Figure 2

Schematic illustration of the fetal-maternal interface in humans and mice. The placenta, representing the main interface between the mother and fetus, is composed of two parts: the trophoblast of embryonic origin, and the decidua of maternal origin. During implantation, the trophoblasts derived from the early trophectoderm proliferate rapidly and invade, much like tumor cells, the uterine endometrial tissue. The cell wall of maternal blood vessels encountered by trophoblasts is degraded, causing trophoblasts to be bathed by maternal blood. At the same time, the surrounding maternal tissue is modified extensively, leading to the formation of the decidua.
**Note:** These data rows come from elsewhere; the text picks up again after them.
(** The message handler of [main], for the worker with one loop: a [buy]
    is handled when no loop runs yet.  The handler itself has no such
    guard: [handle] below is the handler as it is, a [buy] received while
    a loop runs starting another loop. *)
Definition on_message (cfg : WorkerConfig) (z : Q) (c : Command) (s : State)
  : option State :=
  match c with
  | CmdBuy =>
      match pc s with
      | Idle =>
          Some (loop_top cfg z
                  (set_CURRENT_BUY_AMOUNT (start_buy (inputs cfg)) s))
      | _ => None
      end
  | CmdSell =>
      if START_SELL s then Some s
      else Some (set_START_SELL true
                   (set_IS_DONE true (emit (PostMessage [LReceivedSell]) s)))
  | CmdCollect =>
      if IS_DONE s then Some s
      else Some (call_CANCEL_SLEEP cfg z
                   (set_IS_DONE true
                      (emit (PostMessage [LReceivedCollect]) s)))
  | CmdStop =>
      if IS_DONE s then Some s
      else Some (call_CANCEL_SLEEP cfg z
                   (set_IS_DONE true (emit (PostMessage [LStopped]) s)))
  | CmdMint data => Some (set_MINT_METADATA data s)
  | CmdOther _ => Some s
  end.

(** *** The events of the worker and its step function *)

Inductive Event :=
| EvMessage (c : Command)
| EvTimeout
| EvBuyToken (r : Signature + Err)
| EvBalanceChange (r : Q + Err)
| EvTokenBalance (r : TokenAmount + Err)
| EvSellToken (r : Signature + Err).

Definition terminated (s : State) : bool :=
  match pc s with
  | Exited _ | Crashed => true
  | _ => false
  end.

(** One turn of the event loop of the worker with one loop.  [None]: the
    event cannot happen in this state (no such call or timer is pending, or
    the process has ended), or it is a second [buy] message: the worker
    then runs two loops and is no longer this one, but the process of
    [turn] below, which agrees with [step] up to that message. *)
Definition step (cfg : WorkerConfig) (z : Q) (e : Event) (s : State)
  : option State :=
  if terminated s then None
  else
    match e, pc s with
    | EvMessage c, _ => on_message cfg z c s
    | EvTimeout, Sleeping i =>
        if cell_pending i (sleeps s) then
          Some (wake cfg z
                  (set_sleeps
                     (update_cell i (fun _ => mkSleepCell Fired true)
                        (sleeps s)) s))
        else None
    | EvBuyToken r, AwaitBuyToken amt => Some (buy_on_bought cfg z amt r s)
    | EvBalanceChange r, AwaitBalanceChange amt sig =>
        Some (buy_on_balance_change cfg z amt sig r s)
    | EvTokenBalance r, AwaitTokenBalance => Some (sell_on_balance r s)
    | EvSellToken r, AwaitSellToken bal => Some (sell_on_sold bal r s)
    | _, _ => None
    end.

(** A run: the events of the list, in order, each with the deviate of the
    random draw its continuation may make. *)
Fixpoint exec (cfg : WorkerConfig) (es : list (Q * Event)) (s : State)
  : option State :=
  match es with
  | [] => Some s
  | (z, e) :: es' =>
      match step cfg z e s with
      | Some s' => exec cfg es' s'
      | None => None
      end
  end.

(** Runs from the initial state of the module. *)
Inductive reachable (cfg : WorkerConfig) : State -> Prop :=
| reach_init : reachable cfg init
| reach_step : forall s z e s',
    reachable cfg s -> step cfg z e s = Some s' -> reachable cfg s'.

(** *** Counting effects *)

Definition is_buy (e : Effect) : bool :=
  match e with CallBuyToken _ _ => true | _ => false end.

Definition is_sell (e : Effect) : bool :=
  match e with CallSellToken _ _ => true | _ => false end.

Definition is_sell_attempt (e : Effect) : bool :=
  match e with CallGetTokenBalance _ => true | _ => false end.

Definition is_set_timeout (e : Effect) : bool :=
  match e with SetTimeout _ _ => true | _ => false end.

Definition is_fault (e : Effect) : bool :=
  match e with UnhandledRejection _ => true | _ => false end.

Definition count (p : Effect -> bool) (s : State) : nat :=
  List.length (filter p (effects s)).

(** Calls of [trade.buy_token], of [trade.sell_token], invocations of
    [sell], sleeps started and exceptions out of the handler, so far. *)
Definition buys (s : State) : nat := count is_buy s.
Definition sells (s : State) : nat := count is_sell s.
Definition sell_attempts (s : State) : nat := count is_sell_attempt s.
Definition sleeps_started (s : State) : nat := count is_set_timeout s.
Definition faults (s : State) : nat := count is_fault s.

(** The guard of the buy branch of a cycle. *)
Definition buy_guard (cfg : WorkerConfig) (s : State) : Prop :=
  CURRENT_SPENDINGS s < spend_limit (inputs cfg) * LAMPORTS_PER_SOL
  /\ MIN_BUY_THRESHOLD < CURRENT_BUY_AMOUNT s.


(** The program points of the sell and of the end of the process. *)
Definition sell_phase (p : ProgramPoint) : bool :=
  match p with
  | AwaitTokenBalance | AwaitSellToken _ | Exited _ | Crashed => true
  | _ => false
  end.





(** The calls of [trade.sell_token] still possible in the sell. *)
Definition sell_budget (p : ProgramPoint) : nat :=
  match p with
  | AwaitTokenBalance => 1
  | _ => 0
  end.

(** The state a run from [init] ends in ([init] if it cannot happen). *)
Definition state_after (cfg : WorkerConfig) (es : list (Q * Event)) : State :=
  match exec cfg es init with
  | Some s => s
  | None => init
  end.


(** The mean and the standard deviation of the last random draw. *)
Fixpoint last_draw (l : list Effect) : option (Q * Q) :=
  match l with
  | [] => None
  | e :: l' =>
      match last_draw l' with
      | Some d => Some d
      | None =>
          match e with
          | CallNormalRandom mean std => Some (mean, std)
          | _ => None
          end
      end
  end.

(** *** A sample configuration and sample runs *)

(** Start buy 1, valuation threshold 50000, spend limit 1, interval 30. *)
Definition sample_cfg : WorkerConfig :=
  mkWorkerConfig 1 (mkInputs 1 50000 1 30).

Definition sample_meta (cap : Q) (pool : option string) : JsMeta :=
  Meta (mkTokenMeta "M" "FOO" cap pool).


(** The asset is known, two buys succeed, and the second sleep ends: the
    third buy is started. *)
Definition two_buys_run : list (Q * Event) :=
  [ (0, EvMessage (CmdMint (sample_meta 100 None)));
    (0, EvMessage CmdBuy);
    (0, EvBuyToken (inl "sig1"%string));
    (0, EvBalanceChange (inl 1));
    (0, EvTimeout);
    (0, EvBuyToken (inl "sig2"%string));
    (0, EvBalanceChange (inl 1));
    (0, EvTimeout) ].

(** One buy, one sleep; the loop sleeps for the second time. *)
Definition sleeping_run : list (Q * Event) :=
  [ (0, EvMessage (CmdMint (sample_meta 100 None)));
    (0, EvMessage CmdBuy);
    (0, EvBuyToken (inl "sig1"%string));
    (0, EvBalanceChange (inl 1)) ].

(** A [stop] arrives while the second buy is awaited. *)
Definition stop_during_buy_run : list (Q * Event) :=
  sleeping_run ++ [ (0, EvTimeout); (0, EvMessage CmdStop) ].

(** The valuation is over the threshold and the asset has a pool; the
    worker holds 100 tokens. *)
Definition pool_sell_run : list (Q * Event) :=
  [ (0, EvMessage (CmdMint (sample_meta 60000 (Some "pool"%string))));
    (0, EvMessage CmdBuy);
    (0, EvTokenBalance (inl (mkTokenAmount 100000000 (Some 100)))) ].

(** *** The set-up of [main] and of the module *)

(** The endpoint of [global.connection]: [process.env.RPC] for an even
    [WORKER_CONFIG.id], [process.env.RPC_OTHER] otherwise. *)
Inductive Endpoint :=
| RPC
| RPC_OTHER.

Definition connection_endpoint (worker_id : Z) : Endpoint :=
  if (Z.rem worker_id 2 =? 0)%Z then RPC else RPC_OTHER.

(** *** More observations on states and events *)

(** The calls of the [trade] module. *)
Definition is_trade (e : Effect) : bool :=
  match e with
  | CallBuyToken _ _ | CallGetBalanceChange _ | CallGetTokenBalance _
  | CallSellToken _ _ => true
  | _ => false
  end.

Definition trades (s : State) : nat := count is_trade s.




(** The buys a state may have made beyond the sleeps it has started. *)
Definition slack (p : ProgramPoint) : nat :=
  match p with
  | Idle | Sleeping _ => 0
  | _ => 1
  end.

(** *** What a step adds to the effects *)

(** Effects other than calls of [trade] and new timers. *)
Definition is_quiet (e : Effect) : bool :=
  match e with
  | PostMessage _ | CallNormalRandom _ _ | ProcessExit _ | ClearTimeout _
  | UnhandledRejection _ => true
  | _ => false
  end.

(** [r] has the effects of [s], then quiet ones, then those of [tail]. *)
Definition extends (s r : State) (tail : list Effect) : Prop :=
  exists d,
    forallb is_quiet d = true /\ effects r = effects s ++ d ++ tail.

(** The ways the loop goes on without a buy: it ends the process, it
    starts the sell, or it starts a sleep. *)
Inductive Rest (s r : State) : Prop :=
| RestExit :
    pc r = Exited 0 -> extends s r [] ->
    (exists pre ls,
        effects r
        = pre ++ [PostMessage ls; PostMessage [LFinished]; ProcessExit 0]) ->
    Rest s r
| RestSell (m : TokenMeta) :
    pc r = AwaitTokenBalance -> MINT_METADATA r = Meta m ->
    extends s r [CallGetTokenBalance (mint m)] -> Rest s r
| RestSleep (i : nat) (secs : Q) :
    pc r = Sleeping i -> extends s r [SetTimeout i secs] -> Rest s r.

(** The loop goes on with a buy. *)
Definition Buy (cfg : WorkerConfig) (s r : State) : Prop :=
  exists amt m,
    pc r = AwaitBuyToken amt /\ MINT_METADATA r = Meta m
    /\ buy_guard cfg r /\ IS_DONE r = false
    /\ extends s r [CallBuyToken amt SLIPPAGE].




(** What a step can be, by its program points and its effects. *)
Definition step_shape (cfg : WorkerConfig) (s s' : State) : Prop :=
  Rest s s'
  \/ (Buy cfg s s' /\ slack (pc s) = 0%nat)
  \/ (pc s' = pc s /\ extends s s' [])
  \/ (pc s' = Crashed /\ extends s s' [])
  \/ (exists amt sig,
        pc s = AwaitBuyToken amt /\ pc s' = AwaitBalanceChange amt sig
        /\ extends s s' [CallGetBalanceChange sig])
  \/ (exists bal,
        pc s = AwaitTokenBalance /\ pc s' = AwaitSellToken bal
        /\ extends s s' [CallSellToken bal SLIPPAGE]).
In the human placenta, the syncytiotrophoblast cover of the villi is the main site for all maternofetal transfer and secretory functions, and some of the extravillous cytotrophoblast migrate to an endovascular location, where they can form a new vessel lining, in spiral arteries in particular [51]. Although many differences can be distinguished at the histological level, an increasing number of similarities can be found in the cellular and molecular mechanisms involved in implantation and placental function [52, 53]. Thus, the fetal-maternal interface comprises two main zones of contact, between the fetal trophoblast layers and the maternal decidua, or maternal blood. Red arrows indicate the blood flow to and from the placenta via maternal arteries or veins, respectively. V: villous trophoblast; IVS: intervillous space; CMA: mouse central maternal artery; S : spongiotrophoblast; L: labyrinthine trophoblast; UC: umbilical cord; MD : maternal decidua.